Adepte de la poésie sonore depuis plusieurs décennies, avec fraîcheur et brio, Sylvie Nève présente sur scène ses poèmes travaillés pour la voix et le rythme, jouant de déclinaisons de son et de sens.
À la différence de bien des performeurs éperdument narcissiques, elle déroule avec subtilité une poésie délibérément tournée vers le monde, lui conférant les couleurs les plus humaines. Loin de la grandiloquence ou de la lourdeur de certaines vedettes de la scène poétique, elle tisse un chant verbal où l’auditeur à sa place, évoluant comme par cascades et imprégnations.
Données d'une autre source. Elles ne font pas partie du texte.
(** * ed25519cpp: Base58Check codec and fixed-size key containers

    A shallow embedding of [include/ed25519.hpp]: the [base58::encode<N>] and
    [base58::decode<N>] templates, the [Data<N>] container and the key types
    of namespace [keys], followed by the properties they satisfy.

    The header only declares [base58::crc32], [base58::encode] and
    [base58::decode] on byte vectors; the templates are embedded over an
    interface [Base58Lib] holding these three functions, and module
    [Base58Impl] gives the implementation the specification describes.

    Layout: the data model (arrays, strings, error codes and the lifetime of
    the category an error code points to), the templates and classes of the
    header, the functions defined outside the header, and then the
    properties: first those that hold for every implementation of the
    declared functions, then those of the codec as a whole. *)

From Stdlib Require Import ZArith NArith List String Ascii Bool Lia.
From Stdlib.Strings Require Import Byte.
From Stdlib Require Import Eqdep_dec DecimalString.
Import ListNotations.

Local Open Scope Z_scope.

(* ================================================================= *)
(** * Data model *)

(** [std::vector<unsigned char>]. *)
Definition bytes := list byte.

(** [static_cast<unsigned char>(x)]: the value modulo 256. *)
Definition uchar (x : Z) : byte :=
  match Byte.of_N (Z.to_N (x mod 256)) with
  | Some b => b
  | None => x00
  end.

(** The numeric value of an [unsigned char]. *)
Definition byte_val (b : byte) : Z := Z.of_N (Byte.to_N b).

(** [std::array<unsigned char, N>]: exactly [N] bytes, the size being part
    of the type. *)
Record array (N : nat) : Type := mk_array {
  elems : bytes;
  elems_size : Nat.eqb (List.length elems) N = true
}.
Arguments mk_array {N} _ _.
Arguments elems {N} _.
Arguments elems_size {N} _.

Lemma fill_size (N : nat) (a : array N) (b : byte) :
  Nat.eqb (List.length (map (fun _ => b) (elems a))) N = true.
Proof. rewrite length_map. exact (elems_size a). Qed.

(** [std::array::fill(b)]: every element is assigned [b]. *)
Definition fill {N : nat} (a : array N) (b : byte) : array N :=
  mk_array (map (fun _ => b) (elems a)) (fill_size N a b).

Lemma repeat_size (N : nat) (b : byte) :
  Nat.eqb (List.length (repeat b N)) N = true.
Proof. rewrite repeat_length. apply Nat.eqb_refl. Qed.

(** Value initialisation [std::array<unsigned char, N>()]: all elements
    zero. *)
Definition value_init (N : nat) : array N :=
  mk_array (repeat x00 N) (repeat_size N x00).

(** [std::copy_n(first, n, result)] on the underlying sequences: the first
    [n] elements of the destination are replaced by the first [n] elements of
    the source. *)
Definition copy_n_list (src : bytes) (n : nat) (dst : bytes) : bytes :=
  firstn n src ++ skipn n dst.

Lemma copy_n_size (N : nat) (src : bytes) (dst : array N) :
  List.length src = N -> Nat.eqb (List.length (copy_n_list src N (elems dst))) N = true.
Proof.
  intros Hsrc. apply Nat.eqb_eq. unfold copy_n_list.
  pose proof (elems_size dst) as Hd. apply Nat.eqb_eq in Hd.
  rewrite length_app, length_firstn, length_skipn. lia.
Qed.

(** [std::copy_n(v.begin(), N, data.begin())], reached only with
    [v.size() == N]. *)
Definition copy_n {N : nat} (v : bytes) (data : array N)
    (Hv : List.length v = N) : array N :=
  mk_array (copy_n_list v N (elems data)) (copy_n_size N v data Hv).

(** [std::string::c_str()] handed to a [const std::string&] parameter: the
    string is rebuilt from the C string, which ends at the first NUL. *)
Fixpoint c_str (s : string) : string :=
  match s with
  | EmptyString => EmptyString
  | String c rest =>
      if Ascii.eqb c zero then EmptyString else String c (c_str rest)
  end.

(** [operator<<(std::ostream&, size_t)]: decimal digits. *)
Definition show_size (n : nat) : string :=
  NilEmpty.string_of_uint (Nat.to_uint n).

(** ** Namespace [size] *)
Module size.
Definition hash : nat := 32.
Definition double_hash : nat := hash * 2.
Definition public_key : nat := hash.
Definition digest : nat := hash.
Definition seed : nat := hash.
Definition private_key : nat := double_hash.
Definition signature : nat := double_hash.
End size.

(** ** Errors *)

(** [enum error : int]. *)
Inductive error : Type := BADFORMAT | UNEXPECTED_SIZE | EMPTY.

(** [static_cast<int>(e)]. *)
Definition error_int (e : error) : Z :=
  match e with
  | BADFORMAT => 1000
  | UNEXPECTED_SIZE => 1001
  | EMPTY => 1002
  end.

(** [class error_category]: its only state is the message [mess_]. *)
Record error_category : Type := { mess_ : string }.

(** [error_category()]: the message [mess_] is empty. *)
Definition error_category_default : error_category := {| mess_ := EmptyString |}.

(** Modelled from the spec: the constructor
    [error_category(const std::string &message)] is declared in the header and
    defined outside it; the error carries the human-readable detail it is
    built with, so the constructor stores [message] in [mess_]. *)
Definition error_category_of (message : string) : error_category :=
  {| mess_ := message |}.

(** [const std::error_category*]: the category object pointed to, and
    whether that object still exists where the pointer is used. *)
Record category_ptr : Type := {
  pointee : error_category;
  alive : bool
}.

(** The address of a temporary that is built in the initialiser of a
    declaration and bound to a reference parameter of a constructor: the
    temporary is destroyed when the declaration ends, so the object is gone
    in the statements that follow. *)
Definition temporary (c : error_category) : category_ptr :=
  {| pointee := c; alive := false |}.

(** [std::error_code]: an integer value [val_] and the address [cat_] of its
    category; the constructor
    [error_code(int val, const error_category& cat)] keeps [&cat] and makes
    no copy of the category. *)
Record error_code : Type := {
  val_ : Z;
  cat_ : category_ptr
}.

(** [ec.value()]. *)
Definition ec_value (ec : error_code) : Z := val_ ec.

(** [ec.category()]: the category object, which can be used only while it
    exists; the message of an error is read through it. *)
Definition ec_category (ec : error_code) : option error_category :=
  if alive (cat_ ec) then Some (pointee (cat_ ec)) else None.

(** [ErrorHandler]: a callable taking the error code.  Its effect is a change
    of the handler's own state [W], which is disjoint from the container being
    decoded into; the handler returns normally. *)
Definition ErrorHandler (W : Type) : Type := error_code -> W -> W.


(** A handler that appends every error it receives to a log. *)
Definition log_handler : ErrorHandler (list error_code) :=
  fun ec log => log ++ [ec].

(** The handler [h] called on each error of [calls], in order. *)
Definition run_calls {W : Type} (h : ErrorHandler W) (calls : list error_code)
    (w : W) : W :=
  fold_left (fun st ec => h ec st) calls w.

(* ================================================================= *)
(** * Namespace [base58] *)

(** The functions of namespace [base58] that the header declares and another
    translation unit defines:
    - [uint_least32_t crc32(unsigned char *buf, size_t len)];
    - [std::string encode(const std::vector<unsigned char>& data)];
    - [bool decode(const std::string& str, std::vector<unsigned char>& data)],
      which receives the vector, and returns the flag and the vector. *)
Class Base58Lib : Type := {
  crc32 : bytes -> Z;
  encode : bytes -> string;
  decode : string -> bytes -> bool * bytes
}.

Module base58.
Section Templates.
Context {L : Base58Lib}.

(** [template<size_t N> bool decode(const std::string &base58,
    std::array<unsigned char, N> &data, const ErrorHandler &error)].
    The result is the returned flag, the array afterwards and the handler's
    state afterwards.  In both failing branches the category is a temporary
    of the declaration
    [std::error_code ec(static_cast<int>(...), error_category(...));],
    and the handler is called in the next statement, [error(ec);]. *)
Definition decode_N {N : nat} {W : Type} (base58 : string) (data : array N)
    (error : ErrorHandler W) (w : W) : bool * array N * W :=
  let '(ok, v) := decode (c_str base58) [] in
  if negb ok then
    let ec := {| val_ := error_int BADFORMAT;
                 cat_ := temporary error_category_default |} in
    (false, data, error ec w)
  else
    match Nat.eq_dec (List.length v) N with
    | right _ =>
        let errorMessage :=
          ("size of decoded vector is not equal to expected size: "
             ++ show_size (List.length v) ++ " <> " ++ show_size N)%string in
        let ec := {| val_ := error_int UNEXPECTED_SIZE;
                     cat_ := temporary (error_category_of errorMessage) |} in
        (false, data, error ec w)
    | left Hsize => (true, copy_n v data Hsize, w)
    end.

(** [template<size_t N> std::string encode(const std::array<unsigned char,
    N> &data)]. *)
Definition encode_N {N : nat} (data : array N) : string :=
  let vch := elems data in
  let crc32_ := crc32 vch in
  let vch := vch ++ [uchar (Z.land crc32_ 255)] in
  let vch := vch ++ [uchar (Z.land (Z.shiftr crc32_ 8) 255)] in
  let vch := vch ++ [uchar (Z.land (Z.shiftr crc32_ 16) 255)] in
  let vch := vch ++ [uchar (Z.land (Z.shiftr crc32_ 24) 255)] in
  encode vch.
End Templates.
End base58.

(* ================================================================= *)
(** * [Data<N>] *)

Module Data.
Section Methods.
Context {L : Base58Lib}.

(** [class Data : public std::array<unsigned char, N>, public Base58]. *)
Definition t (N : nat) : Type := array N.

(** [void clean() override { binary_data::fill(0); }] *)
Definition clean {N : nat} (self : t N) : t N := fill self x00.

(** [Data():binary_data() { clean(); }] *)
Definition ctor (N : nat) : t N := clean (value_init N).

(** [const std::string encode() const override]. *)
Definition encode {N : nat} (self : t N) : string := base58.encode_N self.

(** [bool decode(const std::string &base58, const ErrorHandler &error)]. *)
Definition decode {N : nat} {W : Type} (base58 : string) (self : t N)
    (error : ErrorHandler W) (w : W) : bool * t N * W :=
  base58.decode_N base58 self error w.
End Methods.
End Data.

(* ================================================================= *)
(** * Namespace [keys] *)

Module keys.
Section Keys.
Context {L : Base58Lib}.

(** [class Seed: public Data<size::seed>]. *)
Record Seed : Type := mk_Seed { seed_data : Data.t size.seed }.

(** [class Public: public Data<size::public_key>{}]. *)
Record Public : Type := mk_Public { public_data : Data.t size.public_key }.

(** [class Private: public Data<size::private_key>{}]. *)
Record Private : Type := mk_Private { private_data : Data.t size.private_key }.

(** The members inherited from [Data<N>]. *)
Definition Seed_encode (self : Seed) : string := Data.encode (seed_data self).
Definition Public_encode (self : Public) : string :=
  Data.encode (public_data self).

Definition Seed_decode {W : Type} (base58 : string) (self : Seed)
    (error : ErrorHandler W) (w : W) : bool * Seed * W :=
  let '(r, d, w') := Data.decode base58 (seed_data self) error w in
  (r, mk_Seed d, w').

Definition Public_decode {W : Type} (base58 : string) (self : Public)
    (error : ErrorHandler W) (w : W) : bool * Public * W :=
  let '(r, d, w') := Data.decode base58 (public_data self) error w in
  (r, mk_Public d, w').

Definition Private_encode (self : Private) : string :=
  Data.encode (private_data self).

Definition Private_decode {W : Type} (base58 : string) (self : Private)
    (error : ErrorHandler W) (w : W) : bool * Private * W :=
  let '(r, d, w') := Data.decode base58 (private_data self) error w in
  (r, mk_Private d, w').

Definition Public_clean (self : Public) : Public :=
  mk_Public (Data.clean (public_data self)).

Definition Private_clean (self : Private) : Private :=
  mk_Private (Data.clean (private_data self)).

(** [class Pair], with its two private members. *)
Record Pair : Type := mk_Pair {
  publicKey_ : Public;
  privateKey_ : Private
  }.

Definition get_public_key (self : Pair) : Public := publicKey_ self.
Definition get_private_key (self : Pair) : Private := privateKey_ self.

(** [void clean() { publicKey_.clean(); privateKey_.clean(); }] *)
Definition Pair_clean (self : Pair) : Pair :=
  let self := mk_Pair (Public_clean (publicKey_ self)) (privateKey_ self) in
  mk_Pair (publicKey_ self) (Private_clean (privateKey_ self)).

(** [~Pair() { clean(); }]: the state of the members when the body of the
    destructor has run. *)
Definition Pair_dtor (self : Pair) : Pair := Pair_clean self.
End Keys.
End keys.

(* ================================================================= *)
(** * The functions defined outside the header *)

Module Base58Impl.

(** ** CRC32 *)

Definition crc_poly : Z := 0xEDB88320.

(** One bit of the reflected division: shift right, and subtract the
    polynomial when the bit shifted out is set. *)
Definition crc_shift (c : Z) : Z :=
  if Z.testbit c 0 then Z.lxor (Z.shiftr c 1) crc_poly else Z.shiftr c 1.

Definition crc_update (c : Z) (b : byte) : Z :=
  Nat.iter 8 crc_shift (Z.lxor c (byte_val b)).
Elle a aussi inventé le poème expansé qui consiste en une réécriture élastique d’un texte existant, et de la sorte a procédé, par exemple, avec les contes du Petit Poucet ou de Peau d’âne.
Li Beirut Fairuz
À Beyrouth cœur & salut à Beyrouth
baisers à la mer aux maisons à
ce rocher qui ressemble
visage tanné vieux marin Beyrouth
âme et vin de son peuple,
transpire pain & jasmin,
mais sa saveur
devenue… Fumée ? Âcre
goût de feu…
Beyrouth enlace Beyrouth drape haut
chanteuse turquoise
Li Fairuz Beirut
Li Beyrouth…
Redevable et dédié aussi bien à Mahmoud Darwich qu’à Bernard Heidsieck le poème Bande de Gaza constitue le point nodal de ce livre-ci, résolument politique et orienté, il a été mis en musique en 2007 par le compositeur Éric Daubresse (1954-2018). On le retrouve accompagné d’autres poèmes intéressés à cette même zone aux accents de levant, arabes, hébreux, et de tant d’autres langues ou terres ou racines toutes nommées dans ces pages où l’exotisme nous rapproche.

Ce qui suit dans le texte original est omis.